Is there an easier way than just typing each painting's info in? I may have to do it that way anyway, because my most current listing of all the paintings isn't updated. It's not a big deal-- our website doesn't list our total inventory, so I'm only working with about 200 entries here.

What do you do after that?


----------



## harmor (Mar 15, 2007)

On this page you'll need to change a few things.
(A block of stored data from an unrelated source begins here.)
(* ===== verification/CertificateTrust.v ===== *)
(** * Trust in certificates

    Models [crates/policy-evaluator/src/callback_handler/crypto.rs]: a policy asks
    whether a certificate is trusted by a chain, or by the well-known roots, at a given
    time. [webpki], the PEM decoder and the RFC 3339 parser are the parameter [Webpki];
    the fields of the SDK's request are [CertificateSdk]. *)

From S2P Require Import Prelude Bytes RustStr Callback TtlCache.

Inductive CertificateEncoding := Pem | Der.

Record Certificate := { cert_encoding : CertificateEncoding; cert_data : string }.

Class CertificateSdk `{SdkTypes} := {
  cvr_cert : CertificateVerificationRequest → Certificate;
  cvr_cert_chain : CertificateVerificationRequest → option (list Certificate);
  cvr_not_after : CertificateVerificationRequest → option string;
}.

(** The errors of [webpki] the code tells apart *)
Inductive WebpkiError :=
| InvalidSignatureForPublicKey
| CertExpired
| CertNotValidYet
| UnknownIssuer
| OtherWebpkiError (display : string).

Class Webpki := {
  from_pem_slice : string → result string string;
  EndEntityCert : Type;
  end_entity_try_from : string → result EndEntityCert string;
  TrustAnchor : Type;
  anchor_from_trusted_cert : string → result TrustAnchor string;
  TLS_SERVER_ROOTS : list TrustAnchor;
  (** roots, intermediates and the time in seconds since 1970 *)
  verify_for_usage : EndEntityCert → list TrustAnchor → list string → Z → result unit WebpkiError;
  (** [DateTime::parse_from_rfc3339(..).to_utc().timestamp()] *)
  rfc3339_timestamp : string → option Z;
  webpki_error_to_string : WebpkiError → string;
}.

Module Crypto.
Section crypto.
Context `{ST : SdkTypes, CS : !CertificateSdk, WP : Webpki}.

Definition CERTIFICATE_USED_AFTER_EXPIRATION : string :=
  "Certificate is being used after its expiration date".
Definition CERTIFICATE_USED_BEFORE_VALIDITY : string :=
  "Certificate is being used before its validity date".
Definition CERTIFICATE_NOT_TRUSTED_BY_CHAIN : string :=
  "Certificate is not trusted by the provided cert chain".

(** [CertificateVerificationResponse] *)
Record CertificateVerificationResponse := { trusted : bool; reason : string }.

Definition get_certificate_der (cert : Certificate) : result string string :=
  match cert_encoding cert with
  | Pem => map_err (λ e, "Certificate PEM data is not valid: " +:+ e) (from_pem_slice (cert_data cert))
  | Der => Ok (cert_data cert)
  end.

Record CertificatePool := { trusted_roots : list TrustAnchor; intermediates : list string }.

(** The last certificate is the root; the others are popped off the end. *)
Definition from_certificates (certs : list Certificate) : result CertificatePool string :=
  let? certs_der := try_fold (λ acc c, let? d := get_certificate_der c in Ok (acc ++ [d])) [] certs in
  match reverse certs_der with
  | [] => Ok {| trusted_roots := []; intermediates := [] |}
  | root_cert :: rest =>
      let? anchor := anchor_from_trusted_cert root_cert in
      Ok {| trusted_roots := [anchor]; intermediates := rest |}
  end.

Definition from_webpki_roots : result CertificatePool string :=
  Ok {| trusted_roots := TLS_SERVER_ROOTS; intermediates := [] |}.

Definition untrusted (reason : string) : Return CertificateVerificationResponse :=
  not_cached {| trusted := false; reason := reason |}.

Definition verify_cert_chain (cert_chain : option (list Certificate))
    (end_entity_certificate : EndEntityCert) (verification_time : Z) :
    result (Return CertificateVerificationResponse) string :=
  let? cert_pool := match cert_chain with
    | None => from_webpki_roots
    | Some chain => from_certificates chain
    end in
  match verify_for_usage end_entity_certificate (trusted_roots cert_pool)
          (intermediates cert_pool) verification_time with
  | Ok _ => Ok (not_cached {| trusted := true; reason := "" |})
  | Err InvalidSignatureForPublicKey | Err UnknownIssuer =>
      Ok (untrusted CERTIFICATE_NOT_TRUSTED_BY_CHAIN)
  | Err CertExpired => Ok (untrusted CERTIFICATE_USED_AFTER_EXPIRATION)
  | Err CertNotValidYet => Ok (untrusted CERTIFICATE_USED_BEFORE_VALIDITY)
  | Err e => Ok (untrusted ("Certificate not trusted: " +:+ webpki_error_to_string e))
  end.

(** [as u64] *)
Definition as_u64 (z : Z) : Z := (z mod 2 ^ 64)%Z.

(** [now] is the time of the host, in seconds since 1970. *)
Definition verify_certificate (now : Z) (req : CertificateVerificationRequest) :
    result (Return CertificateVerificationResponse) string :=
  let? cert_der := get_certificate_der (cvr_cert req) in
  let? end_entity_certificate :=
    map_err (λ e, "Certificate is not a valid end-entity certificate: " +:+ e)
      (end_entity_try_from cert_der) in
  let? verification_time := match cvr_not_after req with
    | Some not_after_str =>
        let? ts := ok_or (rfc3339_timestamp not_after_str)
          "Timestamp not_after is not in RFC3339 format" in
        Ok (as_u64 ts)
    | None => Ok (as_u64 now)
    end in
  verify_cert_chain (cvr_cert_chain req) end_entity_certificate verification_time.

(** ** Properties *)

Lemma ders_spec certs acc ders :
  try_fold (λ acc c, let? d := get_certificate_der c in Ok (acc ++ [d])) acc certs = Ok ders ↔
  ∃ l, ders = acc ++ l ∧ Forall2 (λ c d, get_certificate_der c = Ok d) certs l.
Proof.
  revert acc. induction certs as [|c certs IH]; intros acc; simpl.
  - split; [intros [= <-]; exists []; by rw app_nil_r|].
    intros (l & -> & ->%Forall2_nil_inv_l). by rw app_nil_r.
  - destruct (get_certificate_der c) as [d|e] eqn:Hd; simpl.
    + rw IH. split.
      * intros (l & -> & Hl). exists (d :: l). rewrite -app_assoc. by split; [|constructor].
      * intros (l & -> & (d' & l' & Hd' & Hl & ->)%Forall2_cons_inv_l). exists l'.
        rewrite -app_assoc. split; [|done]. by assert (d' = d) as -> by congruence.
    + split; [done|]. intros (l & _ & (d' & l' & Hd' & _)%Forall2_cons_inv_l). congruence.
Qed.

(** The pool a request asks for: without a chain the well-known roots, otherwise the
    last certificate as the only root and the others, in reverse, as intermediates. *)
Definition pool_of (cert_chain : option (list Certificate)) (roots : list TrustAnchor)
    (inter : list string) : Prop :=
  match cert_chain with
  | None => roots = TLS_SERVER_ROOTS ∧ inter = []
  | Some [] => roots = [] ∧ inter = []
  | Some chain => ∃ ders root anchor, Forall2 (λ c d, get_certificate_der c = Ok d) chain (ders ++ [root]) ∧
      anchor_from_trusted_cert root = Ok anchor ∧ roots = [anchor] ∧ inter = reverse ders
  end.

Lemma from_certificates_Ok certs pool :
  from_certificates certs = Ok pool → pool_of (Some certs) (trusted_roots pool) (intermediates pool).
Proof.
  intros (ders & (l & -> & Hl)%ders_spec & H)%res_bind_Ok. simpl in H.
  destruct l as [|root ders _] using rev_ind.
  { apply Forall2_nil_inv_r in Hl as ->. by injection H as <-. }
  rewrite reverse_snoc in H. apply res_bind_Ok in H as (anchor & Ha & [= <-]). simpl.
  destruct certs as [|c certs].
  { apply Forall2_nil_inv_l in Hl. by destruct ders. }
  by exists ders, root, anchor.
Qed.

(** The time a certificate is verified at. *)
Definition verified_at (now : Z) (req : CertificateVerificationRequest) (t : Z) : Prop :=
  match cvr_not_after req with
  | Some s => ∃ ts, rfc3339_timestamp s = Some ts ∧ t = as_u64 ts
  | None => t = as_u64 now
  end.

(** An answer reports the verification, at the requested time and with the pool of the
    request, of the very certificate that was sent: it is trusted exactly when that
    succeeds, and otherwise it says why. A certificate that cannot be verified is an
    answer, never an error. *)
Theorem certificate_answer_exact now req ret :
  verify_certificate now req = Ok ret →
  ∃ der cert roots inter t,
    get_certificate_der (cvr_cert req) = Ok der ∧ end_entity_try_from der = Ok cert ∧
    pool_of (cvr_cert_chain req) roots inter ∧ verified_at now req t ∧ was_cached ret = false ∧
    (trusted (value ret) = true ↔ verify_for_usage cert roots inter t = Ok tt) ∧
    (reason (value ret) = "" ↔ trusted (value ret) = true).
Proof.
  intros H. apply res_bind_Ok in H as (der & Hder & H).
  apply res_bind_Ok in H as (cert & Hcert%map_err_Ok & H).
  apply res_bind_Ok in H as (t & Ht & H). apply res_bind_Ok in H as (pool & Hpool & H).
  exists der, cert, (trusted_roots pool), (intermediates pool), t. split_and!; [done|done|..].
  - destruct (cvr_cert_chain req) as [chain|]; [by apply from_certificates_Ok|].
    by injection Hpool as <-.
  - rw /verified_at. destruct (cvr_not_after req) as [s|]; [|by injection Ht].
    apply res_bind_Ok in Ht as (ts & Hts%ok_or_Ok & [= <-]). by exists ts.
  - by destruct (verify_for_usage _ _ _ _) as [[]|[]]; injection H as <-.
  - by destruct (verify_for_usage _ _ _ _) as [[]|[]]; injection H as <-.
  - by destruct (verify_for_usage _ _ _ _) as [[]|[]]; injection H as <-.
Qed.

(** A date before 1970 is cast to an unsigned number: the certificate is verified at a
    time that is never before [2 ^ 63], long after it expired. *)
Theorem early_dates_wrap now req s ts t :
  cvr_not_after req = Some s → rfc3339_timestamp s = Some ts →
  (- 2 ^ 63 ≤ ts < 0)%Z → verified_at now req t → (2 ^ 63 ≤ t < 2 ^ 64)%Z.
Proof.
  rw /verified_at. intros -> Hts Hneg (ts' & Hts' & ->). simplify_eq. rw /as_u64.
  rewrite -(Z.mod_unique_pos ts (2 ^ 64) (-1) (ts + 2 ^ 64)); lia.
Qed.
End crypto.

(** ** Witnesses *)

Record CertificateRequest := {
  req_cert : Certificate; req_chain : option (list Certificate); req_not_after : option string;
}.

#[local] Instance certificate_types : SdkTypes := {|
  KeylessInfo := unit; KeylessPrefixInfo := unit; SubjectAccessReview := unit;
  CertificateVerificationRequest := CertificateRequest |}.

#[local] Instance certificate_sdk : CertificateSdk := {|
  cvr_cert := req_cert; cvr_cert_chain := req_chain; cvr_not_after := req_not_after |}.

(** Certificates that name their issuer and are valid until an instant. *)
#[local] Instance simple_webpki : Webpki := {|
  from_pem_slice s := Ok s;
  EndEntityCert := string;
  end_entity_try_from s := Ok s;
  TrustAnchor := string;
  anchor_from_trusted_cert s := Ok s;
  TLS_SERVER_ROOTS := [];
  verify_for_usage cert roots inter t :=
    if decide (1000 < t)%Z then Err CertExpired
    else if decide (cert ∈ roots) then Ok tt else Err UnknownIssuer;
  rfc3339_timestamp s := if decide (s = "1969-12-31T23:59:59Z") then Some (-1)%Z else Some 500%Z;
  webpki_error_to_string _ := "error";
|}.

Definition pem (s : string) : Certificate := {| cert_encoding := Pem; cert_data := s |}.

Definition certificate_request (not_after : string) : @CertificateVerificationRequest certificate_types :=
  {| req_cert := pem "ca"; req_chain := Some [pem "intermediate"; pem "ca"];
     req_not_after := Some not_after |}.

Lemma certificate_answer_exact_witness :
  ∃ ret, verify_certificate 7 (certificate_request "1970-01-01T00:08:20Z") = Ok ret ∧
    (reason (value ret) = "" ↔ trusted (value ret) = true).
Proof.
  assert (verify_certificate 7 (certificate_request "1970-01-01T00:08:20Z") =
    Ok (not_cached {| trusted := true; reason := "" |})) as Hv by (vm_compute; reflexivity).
  eexists. split; [exact Hv|].
  destruct (certificate_answer_exact _ _ _ Hv)
    as (der & cert & roots & inter & t & _ & _ & _ & _ & _ & _ & H). exact H.
Defined.

(** A certificate that was valid before 1970 is reported as expired then. *)
Lemma early_dates_wrap_witness :
  (2 ^ 63 ≤ 2 ^ 64 - 1 < 2 ^ 64)%Z ∧
  verify_certificate 7 (certificate_request "1969-12-31T23:59:59Z") =
    Ok (untrusted CERTIFICATE_USED_AFTER_EXPIRATION).
Proof.
  split; [|vm_compute; reflexivity].
  apply (early_dates_wrap 7 (certificate_request "1969-12-31T23:59:59Z") "1969-12-31T23:59:59Z" (-1)).
  - reflexivity.
  - reflexivity.
  - lia.
  - exists (-1)%Z. split; reflexivity.
Defined.
End Crypto.
(** What is written is read back. *)
Class SessionYamlLaws `{SessionYaml} : Prop := {
  request_yaml_round_trip req text :
    request_to_yaml req = Ok text → request_of_yaml text = Ok req;
  session_yaml_round_trip exchanges text :
    session_to_yaml exchanges = (text, Ok tt) → session_of_yaml text = Ok exchanges;
}.

Section proxy.
Context `{ST : SdkTypes, SQ : !SdkEq, MO : Monotonic, SY : !SessionYaml}.
Implicit Types (req : CallbackRequestType).

(** ** Recording *)

Definition record_exchange (recorded : list (result Exchange string)) (request : result string string)
    (response : result CallbackResponse string) : list (result Exchange string) :=
  recorded ++ [
    let? req_str := request in
    match response with
    | Err resp_err => Ok {| ex_request := req_str; ex_response := Error resp_err |}
    | Ok resp =>
        let? payload := map_err (λ e, "cannot convert response payload to utf8: " +:+ Utf8Error_to_string e)
          (from_utf8 (as_bytes (payload resp))) in
        Ok {| ex_request := req_str; ex_response := Success payload |}
    end].

(** The files; creating one can fail. *)
Record FileSystem := { contents : gmap string string; can_create : string → bool }.

Definition write_file (path text : string) (fs : FileSystem) : FileSystem :=
  {| contents := <[path := text]> (contents fs); can_create := can_create fs |}.

Definition errors_of {A} (l : list (result A string)) : list string :=
  omap (λ r, match r with Err e => Some e | Ok _ => None end) l.

Definition oks_of {A} (l : list (result A string)) : list A :=
  omap (λ r, match r with Ok a => Some a | Err _ => None end) l.

Definition dump_records (recorded : list (result Exchange string)) (destination : string)
    (fs : FileSystem) : FileSystem :=
  match errors_of recorded with
  | _ :: _ => fs
  | [] => if can_create fs destination
          then write_file destination (session_to_yaml (oks_of recorded)).1 fs
          else fs
  end.

(** What [select!] picks: the shutdown, or a message at a moment, with whether the policy
    still waits for its answer. *)
Inductive ProxyEvent :=
| ProxyShutdown
| ProxyRecv (now : Instant) (req : option CallbackRequestType) (listening : bool).

Record Recorder H := {
  rec_exchanges : list (result Exchange string);
  rec_handler : H;
}.
#[global] Arguments rec_exchanges {H}.
#[global] Arguments rec_handler {H}.

Definition request_text (now : Instant) req : result string string :=
  map_err (λ e, "cannot convert request to yaml: " +:+ e) (request_to_yaml (to_wire now req)).

(** One message; [None] is a panic of the proxy. *)
Definition record_step {H} `{RH : !Responder H} (now : Instant) req (listening : bool) (r : Recorder H) :
    option (result CallbackResponse string * Recorder H) :=
  let request := request_text now req in
  match respond (rec_handler r) req with
  | (Reply response, h) =>
      if listening then
        Some (response, {| rec_exchanges := record_exchange (rec_exchanges r) request response;
                           rec_handler := h |})
      else None
  | _ => None
  end.

(** The loop: the answers that were sent, and the files once it is over. A loop that is
    still waiting for messages has not written the session. *)
Fixpoint loop_eval_recoder {H} `{RH : !Responder H} (destination : string) (events : list ProxyEvent)
    (r : Recorder H) (fs : FileSystem) : option (list (result CallbackResponse string) * FileSystem) :=
  match events with
  | [] => Some ([], fs)
  | ProxyShutdown :: _ => Some ([], dump_records (rec_exchanges r) destination fs)
  | ProxyRecv _ None _ :: events => loop_eval_recoder destination events r fs
  | ProxyRecv now (Some req) listening :: events =>
      match record_step now req listening r with
      | None => None
      | Some (response, r) =>
          match loop_eval_recoder destination events r fs with
          | None => None
          | Some (responses, fs) => Some (response :: responses, fs)
          end
      end
  end.

(** ** Replaying *)

Record ParsedExchange := { pe_request : CallbackRequestType; pe_response : ParsedResponse }.

(** [AtomicUsize] *)
Definition usize_modulus : N := 2 ^ 64.

Definition advance (cursor : N) : N * N := (cursor, ((cursor + 1) `mod` usize_modulus)%N).

Definition reset (cursor : N) : N := 0.

Definition parse_exchange (now : Instant) (exchange : Exchange) : option ParsedExchange :=
  match (let? wire := request_of_yaml (ex_request exchange) in of_wire now wire) with
  | Ok request => Some {| pe_request := request; pe_response := ParsedResponse_from (ex_response exchange) |}
  | Err _ => None
  end.
(** An update of one field. *)
Definition with_arg (a : Arg) long short action num_args parser defaults delimiter env required index
    conflicts requires : Arg :=
  {| arg_id := arg_id a; arg_long := long; arg_short := short; arg_action := action;
     arg_num_args := num_args; arg_value_parser := parser; arg_default_values := defaults;
     arg_value_delimiter := delimiter; arg_env := env; arg_required := required; arg_index := index;
     arg_conflicts := conflicts; arg_requires := requires |}.

Definition Arg_new (id : string) : Arg :=
  {| arg_id := id; arg_long := None; arg_short := None; arg_action := None; arg_num_args := None;
     arg_value_parser := None; arg_default_values := []; arg_value_delimiter := None; arg_env := None;
     arg_required := false; arg_index := None; arg_conflicts := []; arg_requires := [] |}.

Section builders.
Implicit Types a : Arg.

Definition long (s : string) a := with_arg a (Some s) (arg_short a) (arg_action a) (arg_num_args a)
  (arg_value_parser a) (arg_default_values a) (arg_value_delimiter a) (arg_env a) (arg_required a)
  (arg_index a) (arg_conflicts a) (arg_requires a).
Definition short (c : ascii) a := with_arg a (arg_long a) (Some c) (arg_action a) (arg_num_args a)
  (arg_value_parser a) (arg_default_values a) (arg_value_delimiter a) (arg_env a) (arg_required a)
  (arg_index a) (arg_conflicts a) (arg_requires a).
Definition action (x : ArgAction) a := with_arg a (arg_long a) (arg_short a) (Some x) (arg_num_args a)
  (arg_value_parser a) (arg_default_values a) (arg_value_delimiter a) (arg_env a) (arg_required a)
  (arg_index a) (arg_conflicts a) (arg_requires a).
Definition num_args_between (least : nat) (greatest : option nat) a :=
  with_arg a (arg_long a) (arg_short a) (arg_action a) (Some (least, greatest))
    (arg_value_parser a) (arg_default_values a) (arg_value_delimiter a) (arg_env a) (arg_required a)
    (arg_index a) (arg_conflicts a) (arg_requires a).
Definition value_parser (p : ValueParser) a := with_arg a (arg_long a) (arg_short a) (arg_action a)
  (arg_num_args a) (Some p) (arg_default_values a) (arg_value_delimiter a) (arg_env a) (arg_required a)
  (arg_index a) (arg_conflicts a) (arg_requires a).
Definition default_values (l : list string) a := with_arg a (arg_long a) (arg_short a) (arg_action a)
  (arg_num_args a) (arg_value_parser a) l (arg_value_delimiter a) (arg_env a) (arg_required a)
  (arg_index a) (arg_conflicts a) (arg_requires a).
Definition value_delimiter (c : ascii) a := with_arg a (arg_long a) (arg_short a) (arg_action a)
  (arg_num_args a) (arg_value_parser a) (arg_default_values a) (Some c) (arg_env a) (arg_required a)
  (arg_index a) (arg_conflicts a) (arg_requires a).
Definition env (s : string) a := with_arg a (arg_long a) (arg_short a) (arg_action a) (arg_num_args a)
  (arg_value_parser a) (arg_default_values a) (arg_value_delimiter a) (Some s) (arg_required a)
  (arg_index a) (arg_conflicts a) (arg_requires a).
Definition required (b : bool) a := with_arg a (arg_long a) (arg_short a) (arg_action a) (arg_num_args a)
  (arg_value_parser a) (arg_default_values a) (arg_value_delimiter a) (arg_env a) b
  (arg_index a) (arg_conflicts a) (arg_requires a).
Definition index (i : nat) a := with_arg a (arg_long a) (arg_short a) (arg_action a) (arg_num_args a)
  (arg_value_parser a) (arg_default_values a) (arg_value_delimiter a) (arg_env a) (arg_required a)
  (Some i) (arg_conflicts a) (arg_requires a).
Definition conflicts_with (id : string) a := with_arg a (arg_long a) (arg_short a) (arg_action a)
  (arg_num_args a) (arg_value_parser a) (arg_default_values a) (arg_value_delimiter a) (arg_env a)
  (arg_required a) (arg_index a) (arg_conflicts a ++ [id]) (arg_requires a).
Definition requires (id : string) a := with_arg a (arg_long a) (arg_short a) (arg_action a)
  (arg_num_args a) (arg_value_parser a) (arg_default_values a) (arg_value_delimiter a) (arg_env a)
  (arg_required a) (arg_index a) (arg_conflicts a) (arg_requires a ++ [id]).

Definition num_args (n : nat) : Arg → Arg := num_args_between n (Some n).
Definition default_value (s : string) : Arg → Arg := default_values [s].
End builders.

(** [args.sort_by(|a, b| a.get_id().cmp(b.get_id()))] *)
Definition id_le (a b : Arg) : Prop := String.leb (arg_id a) (arg_id b) = true.

#[export] Instance id_le_dec : RelDecision id_le.
Proof. intros a b. unfold id_le. apply _. Defined.

Definition sort_args (l : list Arg) : list Arg := merge_sort id_le l.

Record ArgGroup := {
  ag_id : string;
  ag_args : list string;
  ag_multiple : bool;
  ag_required : bool;
}.

Inductive Command := MkCommand {
  cmd_name : string;
  cmd_args : list Arg;
  cmd_groups : list ArgGroup;
  cmd_subcommands : list Command;
  cmd_subcommand_required : bool;
  cmd_arg_required_else_help : bool;
}.

Section commands.
Implicit Types c : Command.

Definition Command_new (name : string) : Command := MkCommand name [] [] [] false false.

Definition args (l : list Arg) c :=
  MkCommand (cmd_name c) (cmd_args c ++ l) (cmd_groups c) (cmd_subcommands c) (cmd_subcommand_required c)
    (cmd_arg_required_else_help c).
Definition arg (a : Arg) : Command → Command := args [a].
Definition group (g : ArgGroup) c :=
  MkCommand (cmd_name c) (cmd_args c) (cmd_groups c ++ [g]) (cmd_subcommands c) (cmd_subcommand_required c)
    (cmd_arg_required_else_help c).
Definition subcommands (l : list Command) c :=
  MkCommand (cmd_name c) (cmd_args c) (cmd_groups c) (cmd_subcommands c ++ l) (cmd_subcommand_required c)
    (cmd_arg_required_else_help c).
Definition subcommand_required (b : bool) c :=
  MkCommand (cmd_name c) (cmd_args c) (cmd_groups c) (cmd_subcommands c) b (cmd_arg_required_else_help c).
Definition arg_required_else_help (b : bool) c :=
  MkCommand (cmd_name c) (cmd_args c) (cmd_groups c) (cmd_subcommands c) (cmd_subcommand_required c) b.
End commands.

(** [subcommands.sort_by(|a, b| a.get_name().cmp(b.get_name()))] *)
Definition name_le (a b : Command) : Prop := String.leb (cmd_name a) (cmd_name b) = true.

#[export] Instance name_le_dec : RelDecision name_le.
Proof. intros a b. unfold name_le. apply _. Defined.

Definition sort_commands (l : list Command) : list Command := merge_sort name_le l.

(** ** What a declaration means

    The action of an argument without one: [SetTrue] when it takes no value, [Append] for a
    positional argument without bound, and [Set]. *)

Definition is_positional (a : Arg) : bool :=
  match arg_long a, arg_short a with None, None => true | _, _ => false end.

Definition action_of (a : Arg) : ArgAction :=
  match arg_action a, arg_num_args a with
  | Some x, _ => x
  | None, Some (0, Some 0) => ActionSetTrue
  | None, Some (_, None) => if is_positional a then ActionAppend else ActionSet
  | None, _ => ActionSet
  end.

Definition parser_of (a : Arg) : ValueParser :=
  match arg_value_parser a with
  | Some p => p
  | None => if decide (action_of a = ActionSetTrue) then BoolParser else StringParser
  end.

Definition kind_of (a : Arg) : Kind :=
  match parser_of a with
  | StringParser | PossibleValues _ => KString
  | PathBufParser => KPath
  | BoolParser => KBool
  end.

(** A flag is [false] by default. *)
Definition defaults_of (a : Arg) : list string :=
  match arg_default_values a with
  | [] => if decide (action_of a = ActionSetTrue) then ["false"] else []
  | l => l
  end.

(** The least number of values an argument has when it is given. *)
Definition least_values (a : Arg) : nat :=
  match action_of a, arg_num_args a with
  | ActionSetTrue, _ => 1
  | _, Some (least, _) => least
  | _, None => 1
  end.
First you'll need to rename it "index.php".

You'll need to connect to the databse and loop through

```
[TR]
[TD][URL=javascript:openWin('01.html');][IMG alt=""]img/jenkins_estuary_th.jpg[/IMG][/URL][/TD]
[TD][URL=javascript:openWin('02.html');][IMG alt=""]img/jenkins_ultrared_th.jpg[/IMG][/URL][/TD]
[/TR]
```


```
$getpaintings = mysql_query("SELECT * FROM `paintings` WHERE online_exh = '0' ");
while($paint = mysql_fetch_array($getpaintings))
{
  echo "[TR]
[TD][URL][IMG alt=""]img/".$paint[[/IMG][/URL][/TD]
[TD][URL][IMG alt=""]img/".$paint[[/IMG][/URL][/TD]
[/TR]";
}
```


----------



## harmor (Mar 15, 2007)

I forgot to mention you'll need to create a new column on the table.
After "area_collecting" add "online_exh" and make it a tinyint.


----------



## kristenkeys (Dec 4, 2006)

Ok, I haven't added each painting's info yet (still working on that as we speak), but I'm not sure what you mean by "connect to the database and loop through"  sorry, I can't believe how far behind I've fallen on learning this stuff...

Once I'm done with enterting my database's info, I will rename my page to .php instead of .html, and then I will replace the html code with php. Be back...


----------



## harmor (Mar 15, 2007)

This is how to connect to the database.

Create a file named "db.php" and add the following.

```
<?php
mysql_connect("localhost", "_username_", "_password_") or die(mysql_error());
echo "Connected to MySQL
";
mysql_select_db("_database_") or die(mysql_error());
echo "Connected to Database";
?>
```
Change "_username_", "_password_", and, "_database_".
I added the underscores to make it easier to find for you. Don't delete any of the quotations.

In "index.php" add this at the top

```
<?php
require("db.php");
?>
```


----------



## tjamnz (Jun 15, 2004)

thanks for the script harmor... 

but just how secure is it? Should it be safe from injection?

thanks.


----------



## kristenkeys (Dec 4, 2006)

I've done all of this so far, but my server just went down! My ftp won't connect and I can't upload anything. I am going to take this opportunity to keep plugging my info into the database. But I'm still keeping up with you.


----------



## harmor (Mar 15, 2007)

tjamnz said:


> thanks for the script harmor...
> 
> but just how secure is it? Should it be safe from injection?
> 
> thanks.


So far there is no way to execute SQL injections into the query.


----------



## harmor (Mar 15, 2007)

kristenkeys said:


> I've done all of this so far, but my server just went down! My ftp won't connect and I can't upload anything. I am going to take this opportunity to keep plugging my info into the database. But I'm still keeping up with you.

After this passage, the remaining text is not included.